Llevo más de 20 años viajando por el mundo y he visto mucha miseria, mucha injusticia, mucho dolor y muchas situaciones donde la bondad brilla por su ausencia. Y, desde luego, muy poco romanticismo en los paganos y las paganas de estas realidades. Porque nadie quiere ser pobre, nadie quiere que se le trate injustamente, nadie quiere sufrir y nadie quiere que se le hurte la felicidad. He visto mucha opresión, mucha sumisión, mucha resignación y mucha violencia. Y nada de esto es bonito ni por asomo. También he visto, por supuesto, mucha lucha, y esperanza, y sonrisas, y alegría, porque, a pesar de todo, el ser humano ha de sobrevivir, incluso en las situaciones más escandalosamente indignas, y porque su capacidad de resiliencia es infinita. Pero de ahí a hacer de la pobreza ajena un icono sentimental y plantearlo casi como una tabla de salvación ética para quienes nunca vamos a ser pobres, hay una distancia peligrosa. Por eso me duele mi ciudad, porque la apuesta hacia el voluntariado, aun siempre de buena fe en las personas que lo ofrecen, alivia y a su vez enquista los problemas. Porque es la acción de la política la que por misión debiera encauzar y resolver.

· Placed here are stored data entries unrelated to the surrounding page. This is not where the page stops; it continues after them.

(* ===== verification/IndexedStringSpec.v ===== *)
(** * What interned strings promise

    The table of IndexedString is a finite map from nodes to strings in which every string
    occurs once and strings that differ in case only share a number; handles are the strings
    themselves.  Whatever a program does with handles - make, copy, assign, compare, destroy -
    gives what it gives for strings, and the nodes are exactly the strings in use
    ([indexed_strings_are_strings]). *)
From S2P Require Import Prelude HashTable IndexedString Chain.
From stdpp Require Import gmap.
#[local] Open Scope Z_scope.

#[local] Notation chain := (Chain.chain next_hash).

(** ** Text *)
Definition lower (s : bytes) : bytes := tolower <$> s.

Definition comparison (s1 s2 : bytes) (r : string_compare_result) : string_compare_result :=
  if decide (s1 = s2) then r
  else if decide (lower s1 = lower s2) then equal_in_the_case_insensitive_way else not_at_all_equal.

Lemma compare_loop_spec s1 : forall s2 r, 0 ∉ s2 -> compare_loop s1 (s2 ++ [0]) r = Ok (comparison s1 s2 r).
Proof.
  induction s1 as [|c1 s1 IH]; intros [|c2 s2] r Hs; cbn [compare_loop app]; [done | | done |].
  - apply not_elem_of_cons in Hs as [Hc _]. destruct (Z.eqb_spec c2 0); [congruence | done].
  - apply not_elem_of_cons in Hs as [Hc Hs]. destruct (Z.eqb_spec c2 0); [congruence|].
    unfold comparison. change (lower (c1 :: s1)) with (tolower c1 :: lower s1). change (lower (c2 :: s2)) with (tolower c2 :: lower s2).
    destruct (Z.eqb_spec c1 c2) as [<-|Hne]; [|destruct (Z.eqb_spec (tolower c1) (tolower c2)) as [Hl|Hl]; cbn [negb]].
    + rewrite IH by done. unfold comparison. repeat case_decide; (congruence || done).
    + rewrite IH by done. unfold comparison. rewrite (decide_False (P := c1 :: s1 = c2 :: s2)) by congruence.
      rewrite Hl. repeat case_decide; (congruence || done).
    + rewrite !decide_False by congruence. done.
Qed.

Lemma hash_lower s s' : lower s = lower s' -> hash_string_no_case s = hash_string_no_case s'.
Proof.
  unfold hash_string_no_case. generalize 0 as r. revert s'.
  induction s as [|c s IH]; intros [|c' s'] r [=]; cbn [fold_left]; [done|].
  assert (hash_step r c = hash_step r c') as -> by (unfold hash_step; congruence). by apply IH.
Qed.

(** Everything of a node but its link *)
Definition body (nd : node) : node := with_next None nd.
Definition same_bodies (ns ns' : gmap loc node) : Prop := forall p, body <$> ns' !! p = body <$> ns !! p.

Lemma same_bodies_refl ns : same_bodies ns ns. Proof. done. Qed.
Lemma same_bodies_trans ns1 ns2 ns3 : same_bodies ns1 ns2 -> same_bodies ns2 ns3 -> same_bodies ns1 ns3.
Proof. intros H1 H2 p. by rewrite H2, H1. Qed.
Lemma same_bodies_link ns p nd h : ns !! p = Some nd -> same_bodies ns (<[p := with_next h nd]> ns).
Proof.
  intros Hp q. destruct (decide (p = q)) as [<-|]; [by rewrite lookup_insert_eq, Hp | by rewrite lookup_insert_ne].
Qed.
Lemma same_bodies_lookup ns ns' p nd' :
  same_bodies ns ns' -> ns' !! p = Some nd' -> exists nd, ns !! p = Some nd /\ body nd' = body nd.
Proof. intros Hs Hp. specialize (Hs p). rewrite Hp in Hs. destruct (ns !! p) as [nd|]; [|done]. apply (inj Some) in Hs. by exists nd. Qed.
(* ===== verification/SmallBlocks.v ===== *)
(** * Small blocks: core/small_block_allocator.h

    An allocator of blocks of up to 96 cache lines, cut from the pages of a zone.  What the status
    of a block is stands in a byte of a status page, one byte for each cache line; freed blocks of
    one size are chained through their own memory.  The nodes of the interned strings are such
    blocks.  The answers of [malloc] are arguments of the operations.  The theorems are in
    SmallBlocksSpec. *)
From S2P Require Import Prelude Allocator.
From stdpp Require Import gmap.
#[local] Open Scope Z_scope.

Section small_block_allocator.

(** The size of a pointer of the machine, 4 or 8 *)
Context (pointer_size : Z).

Definition cache_line_size : Z := 16.
Definition cache_line_mask : Z := cache_line_size - 1.
Definition cache_line_shift : Z := 4.
Definition page_mask : Z := page_size - 1.
Definition cache_lines_per_page : Z := page_size / cache_line_size.
Definition max_cache_line_size : Z := 96.
Definition max_size : Z := max_cache_line_size * cache_line_size.
Definition bucket_index_mask : Z := 31.
Definition flag_allocated : Z := 32.
Definition flag_invalid : Z := 64.
Definition flag_freed : Z := 128.
Definition num_memory_status_blocks_per_block_page : Z := 16.
Definition num_buckets : Z := 18.

(** A pointer to a status byte: a status page and an offset *)
Record status_ptr : Type := mk_ptr { status_page : Z; offset : Z }.
Definition null_status : status_ptr := mk_ptr 0 0.
Definition address (p : status_ptr) : Z := status_page p + offset p.
Definition add (p : status_ptr) (n : Z) : status_ptr := mk_ptr (status_page p) (offset p + n).

(** What a freed block holds *)
Record free_memory_block : Type := mk_free { next : Z; status_byte_ptr : status_ptr }.

(** The header of a page.  Its field [free_buckets] is always the array of the allocator. *)
Record page : Type := mk_page { memory_status_block : status_ptr; prev : Z; reference_pointer : Z }.

(** The allocator, with the memory it works on: the headers of its pages, its status pages and
    the blocks that are free. *)
Record t : Type := mk {
  _reference_pointer : Z;
  _current_memory_status_block_page : status_ptr;
  _num_memory_status_blocks_used : Z;
  _top_page : Z;
  _cache_lines_used_in_top_page : Z;
  _free_buckets : list Z;
  _allocator : zone_allocator.t;
  pages : gmap Z page;
  status : gmap Z bytes;
  free_blocks : gmap Z free_memory_block
}.

Definition with_reference (r : Z) (s : t) : t :=
  mk r (_current_memory_status_block_page s) (_num_memory_status_blocks_used s) (_top_page s) (_cache_lines_used_in_top_page s)
    (_free_buckets s) (_allocator s) (pages s) (status s) (free_blocks s).
Definition with_status_block (p : status_ptr) (n : Z) (s : t) : t :=
  mk (_reference_pointer s) p n (_top_page s) (_cache_lines_used_in_top_page s) (_free_buckets s) (_allocator s) (pages s) (status s) (free_blocks s).
Definition with_top (p : Z) (s : t) : t :=
  mk (_reference_pointer s) (_current_memory_status_block_page s) (_num_memory_status_blocks_used s) p (_cache_lines_used_in_top_page s)
    (_free_buckets s) (_allocator s) (pages s) (status s) (free_blocks s).
Definition with_lines (n : Z) (s : t) : t :=
  mk (_reference_pointer s) (_current_memory_status_block_page s) (_num_memory_status_blocks_used s) (_top_page s) n
    (_free_buckets s) (_allocator s) (pages s) (status s) (free_blocks s).
Definition with_free (buckets : list Z) (free : gmap Z free_memory_block) (s : t) : t :=
  mk (_reference_pointer s) (_current_memory_status_block_page s) (_num_memory_status_blocks_used s) (_top_page s) (_cache_lines_used_in_top_page s)
    buckets (_allocator s) (pages s) (status s) free.
Definition with_memory (z : zone_allocator.t) (ps : gmap Z page) (ss : gmap Z bytes) (s : t) : t :=
  mk (_reference_pointer s) (_current_memory_status_block_page s) (_num_memory_status_blocks_used s) (_top_page s) (_cache_lines_used_in_top_page s)
    (_free_buckets s) z ps ss (free_blocks s).

(** *** Memory *)
Definition page_at (p : Z) : M t page := fun s => g ← of_option out_of_bounds (pages s !! p); Ok (g, s).
Definition status_at (p : status_ptr) : M t Z := fun s =>
  b ← of_option null_deref (status s !! status_page p); v ← bget b (offset p); Ok (v, s).
Definition set_status (p : status_ptr) (v : Z) : M t unit := fun s =>
  b ← of_option null_deref (status s !! status_page p); b ← bset b (offset p) v;
  Ok (tt, with_memory (_allocator s) (pages s) (<[status_page p := b]> (status s)) s).
Definition bucket_at (i : Z) : M t Z := fun s => h ← of_option out_of_bounds (_free_buckets s !! Z.to_nat i); Ok (h, s).

(** A page from the zone *)
Definition allocate_page (answer : Z) : M t Z := fun s =>
  let '(p, z) := zone_allocator.allocate_pages answer 1 (_allocator s) in
  Ok (p, with_memory z (pages s) (status s) s).

(** A page back to the zone, with what it holds *)
Definition deallocate_page (p : Z) : M t unit := fun s =>
  z ← zone_allocator.deallocate_pages p 1 (_allocator s); Ok (tt, with_memory z (delete p (pages s)) (delete p (status s)) s).

(** ** Operations *)
Definition bucket_sizes : list Z := [1; 2; 3; 4; 5; 6; 8; 10; 12; 16; 20; 24; 32; 40; 48; 64; 80; max_cache_line_size; 2 ^ 32 - 1].
Fixpoint bucket_walk (sizes : list Z) (i cache_line_count : Z) : result (Z * Z) :=
  match sizes with
  | [] => Fault out_of_bounds
  | size :: sizes => if size <? cache_line_count then bucket_walk sizes (i + 1) cache_line_count else Ok (i, size)
  end.
Definition _find_bucket (cache_line_count : Z) : result (Z * Z) := bucket_walk bucket_sizes 0 cache_line_count.

Definition _init : M t unit := modify (fun s =>
  with_lines cache_lines_per_page (with_top 0 (with_status_block null_status num_memory_status_blocks_per_block_page
    (with_free (replicate (Z.to_nat num_buckets) 0) (free_blocks s) s)))).

Definition make (zone : zone_allocator.t) (reference : Z) : t :=
  mk reference null_status num_memory_status_blocks_per_block_page 0 cache_lines_per_page (replicate (Z.to_nat num_buckets) 0) zone ∅ ∅ ∅.

(** The lines of the header of a page, four pointers *)
Definition header_lines : Z := Z.shiftr (4 * pointer_size + cache_line_mask) cache_line_shift.

Definition _alloc_new_top_page (answers : Z * Z) : M t bool :=
  new_page ← allocate_page answers.1;
  if new_page =? 0 then mret false else
  used ← gets _num_memory_status_blocks_used;
  ok ← (if used =? num_memory_status_blocks_per_block_page then
          block ← allocate_page answers.2;
          _ ← modify (with_status_block (mk_ptr block 0) 0);
          if block =? 0 then _ ← deallocate_page new_page; mret false
          else
            _ ← modify (fun s => with_memory (_allocator s) (pages s) (<[block := replicate (Z.to_nat page_size) flag_invalid]> (status s)) s);
            mret true
        else mret true);
  if negb ok then mret false else
  s ← get;
  let current := _current_memory_status_block_page s in
  _ ← modify (fun s => with_memory (_allocator s) (<[new_page := mk_page current (_top_page s) (_reference_pointer s)]> (pages s)) (status s) s);
  _ ← modify (with_top new_page);
  _ ← modify (with_status_block (add current cache_lines_per_page) (_num_memory_status_blocks_used s + 1));
  _ ← modify (with_lines header_lines);
  mret true.

(** A free block of the bucket: its memory is the program's again. *)
Definition take_free (bucket_index head : Z) : M t Z :=
  s ← get;
  block ← lift (of_option out_of_bounds (free_blocks s !! head));
  _ ← modify (fun s => with_free (<[Z.to_nat bucket_index := next block]> (_free_buckets s)) (delete head (free_blocks s)) s);
  status ← status_at (status_byte_ptr block);
  _ ← lift (require (negb (Z.land status flag_freed =? 0)) assertion_failed);
  _ ← set_status (status_byte_ptr block) (Z.lor (Z.land status bucket_index_mask) flag_allocated);
  mret head.

(** A block from the top page *)
Definition cut (bucket_index bucket_size : Z) : M t Z :=
  s ← get;
  let used := _cache_lines_used_in_top_page s in
  top ← page_at (_top_page s);
  _ ← set_status (add (memory_status_block top) used) (u8 (Z.lor bucket_index flag_allocated));
  _ ← modify (with_lines (used + bucket_size));
  mret (_top_page s + Z.shiftl used cache_line_shift).

Definition _allocate (answers : Z * Z) (size : Z) : M t Z :=
  _ ← lift (require (size <=? max_size) assertion_failed);
  let line_count := Z.shiftr (u32 (size + cache_line_mask)) cache_line_shift in
  '(bucket_index, bucket_size) ← lift (_find_bucket line_count);
  _ ← lift (require (bucket_index <? num_buckets) assertion_failed);
  head ← bucket_at bucket_index;
  if negb (head =? 0) then take_free bucket_index head else
  used ← gets _cache_lines_used_in_top_page;
  ok ← (if cache_lines_per_page <? u32 (used + bucket_size) then _alloc_new_top_page answers else mret true);
  if negb ok then mret 0 else cut bucket_index bucket_size.

Definition _find_page (memory : Z) : Z := memory - Z.land (u32 memory) page_mask.
Definition _is_page_aligned (memory : Z) : bool := Z.land (u32 memory) page_mask =? 0.

Definition _deallocate (memory : Z) : M t unit :=
  let the_page := _find_page memory in
  g ← page_at the_page;
  let cache_line := Z.shiftr (memory - the_page) cache_line_shift in
  let ptr := add (memory_status_block g) cache_line in
  status ← status_at ptr;
  _ ← lift (require (negb (Z.land status flag_allocated =? 0)) assertion_failed);
  let bucket_index := Z.land status bucket_index_mask in
  head ← bucket_at bucket_index;
  _ ← modify (fun s => with_free (<[Z.to_nat bucket_index := memory]> (_free_buckets s)) (<[memory := mk_free head ptr]> (free_blocks s)) s);
  set_status ptr (Z.lor bucket_index flag_freed).

Definition get_reference_pointer (memory : Z) : M t Z := g ← page_at (_find_page memory); mret (reference_pointer g).

(** The loop of [_destroy]; the fuel bounds the number of pages. *)
Fixpoint destroy_loop (fuel : nat) : M t unit :=
  top ← gets _top_page;
  if top =? 0 then mret tt else
  match fuel with
  | O => lift (Fault out_of_fuel)
  | S fuel =>
      g ← page_at top;
      _ ← (if _is_page_aligned (address (memory_status_block g)) then deallocate_page (address (memory_status_block g)) else mret tt);
      let temp := prev g in
      _ ← deallocate_page top;
      _ ← modify (with_top temp);
      destroy_loop fuel
  end.
Definition _destroy : M t unit := s ← get; destroy_loop (size (pages s)).
Definition clear : M t unit := _ ← _destroy; _init.

End small_block_allocator.

(** A freed block is given out again, for another request of its size. *)
Example freed_block_returns :
  (let z := zone_allocator.make 0 ∅ in
   '(a, s) ← _allocate 4 (65536, 131072) 100 (make z 7);
   '(b, s) ← _allocate 4 (0, 0) 20 s;
   '(_, s) ← _deallocate a s;
   '(c, s) ← _allocate 4 (0, 0) 110 s;
   '(_, s) ← clear s;
   Ok (a, b, c, zone_allocator.os (_allocator s))) = Ok (65552, 65680, 65552, ∅).
Proof. vm_compute. reflexivity. Qed.

(** The header is found from the address of a block, which is right only if pages are aligned to
    pages: the memory of [malloc] need not be. *)
Example page_of_malloc :
  ('(a, s) ← _allocate 4 (65552, 131088) 100 (make (zone_allocator.make 0 ∅) 7); _deallocate a s) = Fault out_of_bounds.
Proof. vm_compute. reflexivity. Qed.

(** If the zone has a page but not the one for the status, the request fails, and the next one
    follows a null pointer: the allocator believes to have a status page. *)
Example status_page_denied :
  ('(a, s) ← _allocate 4 (65536, 0) 100 (make (zone_allocator.make 0 ∅) 7);
   _ ← require (a =? 0) assertion_failed;
   _allocate 4 (65536, 131072) 100 s) = Fault null_deref.
Proof. vm_compute. reflexivity. Qed.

Me consta que juventud cooperante e iniciativas parecidas de organizaciones solidarias quieren ir más allá, que no quieren ser un pasatiempo, que pretenden crear conciencia incidiendo en la crítica a las estructuras que generalizan la injusticia, pero escuchando algunos de sus protagonistas confieso que, a veces, me entra la duda.